Different strategies are available: scale scales the quasi-Newton step as a whole to fit all violating components into the bounds, clamp cuts the part outside the bounds, discard skips the current quasi-Newton update, and ignore ignores the violation check.

All configuration options

We plan to use the bounds more widely in the future, such as for data mapping or for validating data from the solver.


Accelerator backends for consistent partition-of-unity RBF data mapping

In preCICE v3.2, we already introduced accelerator support for global RBF data mapping via Gingko and Kokkos. Now, we added support for the typically more efficient partition-of-unity RBF data mapping via Kokkos and Kokkos-Kernels as well. The portability of Kokkos is a big plus here: You can now use the data mapping with OpenMP, CUDA, HIP, and SYCL executors. And you can use multiple GPUs combined with MPI. For very large vertex counts (e.g., volume coupling), this is the way to go.

To do so, enable Kokkos-Kernels (and indirectly Kokkos) with the CMake option:

cmake -DPRECICE_FEATURE_KOKKOS_KERNELS_MAPPING=on [...]

And then configure at run time:

<mapping:rbf-pum-direct direction="read" from="Solid-Mesh" to="Fluid-Mesh" constraint="consistent">
 <basis-function:compact-polynomial-c6 support-radius="1.8"/>
 <executor:cuda gpu-device-id="auto"/>
</mapping:rbf-pum-direct>

All configuration options

The data-parallel implementation uses batched solvers. Read more about this approach and its performance in the dissertation of David Schneider (@DavidSCN), Flexible and Efficient Data Mapping for Simulation of Coupled Problems, Section 5.3 (available soon, we will post a link here). We just submitted a compact paper summarizing the results and will keep you posted here as well.

Currently, only consistent RBF data mapping is supported; the conservative variant is under development.

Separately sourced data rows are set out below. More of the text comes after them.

Lemma mapped_values_witness :
  collect (csvRecordIterator 3 (fun it => (None, it))) 3
    (mapped_over samples.it_header first_field false) =
    map_until first_field
      (served (csvRecordIterator 3 (fun it => (None, it))) 3 samples.it_header).
Proof.
  apply (mapped_values (csvRecordIterator 3 (fun it => (None, it)))
           (mapped_over samples.it_header first_field false) 3); reflexivity.
Defined.

End mapped_csv.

Extended geometric multi-scale data mapping

Even more data-mapping features were added. We also extended the supported geometric multi-scale variants: The axial mapping now additionally supports 1D-2D and 2D-3D cases (in addition to the existing 1D-3D cases).

A 2D-3D example:

<mapping:axial-geometric-multiscale
      direction="read"
      multiscale-dimension="2d-3d"
      multiscale-type="spread"
      multiscale-radius="1.0"
      multiscale-axis="z"
      multiscale-cross-section-profile="parabolic"
      from="Mesh2D" to="Mesh3D"
      constraint="consistent" />

Data from the lower-dimensional participant is distributed over the higher-dimensional interface according to the selected multiscale-cross-section-profile, which defines how the value varies across the interface cross-section. For 1D-3D, we added support for uniform field distributions in this release.

All configuration options

Along with these extensions, we also added tutorial cases: a multi-scale partitioned pipe and water hammer.

Read more in the master’s thesis of Francisco Javier Martínez Quiles.

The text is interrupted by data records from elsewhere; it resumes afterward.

(** X14.  When the parser raises on a feed, the feeds before it having
    been fetched with all their records, the run ends with that exception,
    with or without the bar; without the bar it has done what it does for
    the earlier feeds and the one parse that failed, and nothing for the
    feeds behind. *)
Theorem fetch_feed_failure (feed_urls pre post : list string) (u : string)
  (show_progress : bool) (earlier : list (list ScrapedDeal)) (e : exn) :
  feed_urls = pre ++ u :: post ->
  Forall2 (feed_records W) pre earlier ->
  feedparser_parse W u = inl e ->
  outcome (fetch_from W feed_urls show_progress) = inl e /\
  trace (fetch_from W feed_urls false)
  = run_events pre earlier ++ [FeedParsed u].
Proof.
  intros -> Hpre Hparse.
  assert (L : outcome (for_each pre (fetch_feed W) [])
              = inr ([] ++ concat earlier))
    by (apply feeds_loop; now exists earlier).
  split.
  - rewrite fetch_from_outcome.
    apply (for_each_raise (fetch_feed W) pre post u [] _ e L).
    now rewrite fetch_feed_outcome, Hparse.
  - rewrite fetch_from_trace_plain, for_each_app, trace_bind, L.
    rewrite (feeds_trace W _ _ Hpre), for_each_trace_cons.
    rewrite fetch_feed_trace, fetch_feed_outcome, Hparse. reflexivity.
Qed.

(** X15.  Fetching a list of feeds followed by another returns exactly
    when fetching each of the two returns, and then returns the records of
    the first followed by those of the second. *)
Theorem fetch_from_app (l1 l2 : list string) (show_progress : bool)
  (ds : list ScrapedDeal) :
  outcome (fetch_from W (l1 ++ l2) show_progress) = inr ds <->
  exists ds1 ds2,
    outcome (fetch_from W l1 show_progress) = inr ds1 /\
    outcome (fetch_from W l2 show_progress) = inr ds2 /\
    ds = ds1 ++ ds2.
Proof.
  rewrite !fetch_from_outcome. split.
  - intros H. apply feeds_loop in H as (pf & F & ->).
    apply Forall2_app_inv_l in F as (pf1 & pf2 & F1 & F2 & ->).
    exists (concat pf1), (concat pf2). repeat split.
    + apply feeds_loop. now exists pf1.
    + apply feeds_loop. now exists pf2.
    + cbn [app]. apply concat_app.
  - intros (ds1 & ds2 & H1 & H2 & ->).
    apply feeds_loop in H1 as (pf1 & F1 & ->).
    apply feeds_loop in H2 as (pf2 & F2 & ->).
    apply feeds_loop. exists (pf1 ++ pf2). split.
    + now apply Forall2_app.
    + cbn [app]. now rewrite concat_app.
Qed.

End RunBounds.

(** ** The order of the floats *)

Section FloatOrder.
Local Open Scope float_scope.

Lemma SFltb_trans (x y z : spec_float) :
  SFltb x y = true -> SFltb y z = true -> SFltb x z = true.
Proof.
  unfold SFltb.
  destruct x as [sx|[|]| |[|] mx ex], y as [sy|[|]| |[|] my ey],
    z as [sz|[|]| |[|] mz ez]; cbn; try discriminate; try reflexivity.
  all: fold (Pos.compare mx my); fold (Pos.compare my mz);
    fold (Pos.compare mx mz).
  all: destruct (Z.compare_spec ex ey), (Z.compare_spec ey ez),
         (Z.compare_spec ex ez); subst; try discriminate; try reflexivity;
         try lia.
  all: destruct (Pos.compare_spec mx my), (Pos.compare_spec my mz),
         (Pos.compare_spec mx mz); subst; cbn; try discriminate;
         try reflexivity; try lia.
Qed.

Lemma SFleb_trans (x y z : spec_float) :
  SFleb x y = true -> SFleb y z = true -> SFleb x z = true.
Proof.
  unfold SFleb.
  destruct x as [sx|[|]| |[|] mx ex], y as [sy|[|]| |[|] my ey],
    z as [sz|[|]| |[|] mz ez]; cbn; try discriminate; try reflexivity.
  all: fold (Pos.compare mx my); fold (Pos.compare my mz);
    fold (Pos.compare mx mz).
  all: destruct (Z.compare_spec ex ey), (Z.compare_spec ey ez),
         (Z.compare_spec ex ez); subst; try discriminate; try reflexivity;
         try lia.
  all: destruct (Pos.compare_spec mx my), (Pos.compare_spec my mz),
         (Pos.compare_spec mx mz); subst; cbn; try discriminate;
         try reflexivity; try lia.
Qed.

Lemma SFleb_refl (x : spec_float) : SFeqb x x = true -> SFleb x x = true.
Proof.
  unfold SFeqb, SFleb. now destruct (SFcompare x x) as [[| |]|].
Qed.

Lemma SFltb_leb (x y : spec_float) : SFltb x y = true -> SFleb x y = true.
Proof.
  unfold SFltb, SFleb. now destruct (SFcompare x y) as [[| |]|].
Qed.

Lemma SFleb_total (x y : spec_float) :
  SFeqb x x = true -> SFeqb y y = true ->
  SFltb x y = false -> SFleb y x = true.
Proof.
  unfold SFeqb, SFltb, SFleb.
  destruct x as [sx|[|]| |[|] mx ex], y as [sy|[|]| |[|] my ey];
    cbn; try discriminate; try reflexivity; intros _ _.
  all: fold (Pos.compare mx my); fold (Pos.compare my mx).
  all: destruct (Z.compare_spec ex ey), (Z.compare_spec ey ex); subst;
    try discriminate; try reflexivity; try lia.
  all: destruct (Pos.compare_spec mx my), (Pos.compare_spec my mx); subst;
    cbn; try discriminate; try reflexivity; try lia.
Qed.

Lemma ltb_trans (x y z : float) :
  (x <? y) = true -> (y <? z) = true -> (x <? z) = true.
Proof. rewrite !ltb_spec. apply SFltb_trans. Qed.

Lemma leb_trans (x y z : float) :
  (x <=? y) = true -> (y <=? z) = true -> (x <=? z) = true.
Proof. rewrite !leb_spec. apply SFleb_trans. Qed.

Lemma leb_refl (x : float) : is_nan x = false -> (x <=? x) = true.
Proof.
  unfold is_nan. intros H. apply negb_false_iff in H.
  rewrite eqb_spec in H. rewrite leb_spec. now apply SFleb_refl.
Qed.

Lemma ltb_leb (x y : float) : (x <? y) = true -> (x <=? y) = true.
Proof. rewrite ltb_spec, leb_spec. apply SFltb_leb. Qed.

Lemma leb_total (x y : float) :
  is_nan x = false -> is_nan y = false ->
  (x <? y) = false -> (y <=? x) = true.
Proof.
  unfold is_nan. intros Hx Hy. apply negb_false_iff in Hx, Hy.
  rewrite eqb_spec in Hx, Hy. rewrite ltb_spec, leb_spec.
  now apply SFleb_total.
Qed.

End FloatOrder.

(** ** The sign of a difference of floats *)

Section DifferenceSign.
Local Open Scope Z_scope.

Lemma iter_pos_iter {A} (f : A -> A) (n : positive) (x : A) :
  iter_pos f n x = Pos.iter f x n.
Proof.
  revert x. induction n as [n IH|n IH|]; intros x; cbn [iter_pos Pos.iter].
  - now rewrite !IH, <- !Pos.iter_swap.
  - now rewrite !IH.
  - reflexivity.
Qed.

Lemma shr_1_quot2 (mrs : shr_record) :
  shr_m (shr_1 mrs) = Z.quot2 (shr_m mrs).
Proof. destruct mrs as [[|[p|p|]|[p|p|]] r s]; reflexivity. Qed.

Lemma iter_quot2 (n : positive) (m : Z) :
  0 <= m -> Pos.iter Z.quot2 m n = m / 2 ^ Zpos n.
Proof.
  intros Hm. induction n as [|n IH] using Pos.peano_ind.
  - cbn [Pos.iter]. rewrite Zquot2_quot. now rewrite Z.quot_div_nonneg by lia.
  - rewrite Pos.iter_succ, IH, Zquot2_quot, Z.quot_div_nonneg
      by (try apply Z.div_pos; lia).
    rewrite Pos2Z.inj_succ, Z.pow_succ_r by lia.
    rewrite Z.div_div by lia. f_equal. lia.
Qed.

Lemma shr_m_iter (n : positive) (mrs : shr_record) :
  0 <= shr_m mrs ->
  shr_m (iter_pos shr_1 n mrs) = shr_m mrs / 2 ^ Zpos n.
Proof.
  intros H. rewrite iter_pos_iter, <- (iter_quot2 n _ H).
  apply Pos.iter_swap_gen. intros a. apply shr_1_quot2.
Qed.

Lemma digits_bounds (p : positive) :
  2 ^ (Zpos (digits2_pos p) - 1) <= Zpos p < 2 ^ Zpos (digits2_pos p).
Proof.
  induction p as [p IH|p IH|]; cbn [digits2_pos]; [| |cbn; lia].
  all: rewrite Pos2Z.inj_succ; replace (Z.succ (Zpos (digits2_pos p)) - 1)
         with (Z.succ (Zpos (digits2_pos p) - 1)) by lia;
       rewrite !Z.pow_succ_r by lia; lia.
Qed.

As usual, there were many more additions, and we also fixed quite a few bugs. Noteworthy ones include a crashing bug in the IQN QR1 filter introduced in v3.2.0, as well as a difficult-to-trigger race condition in the two-level initialization introduced in the initial release of the feature. Full changelog

We also saw quite some external contributions by GSoC applicants, which we appreciate a ton. Thank you! We eventually had to restrict external PRs to avoid losing overview. As the GSoC application deadline has passed, we will soon lift the restriction again.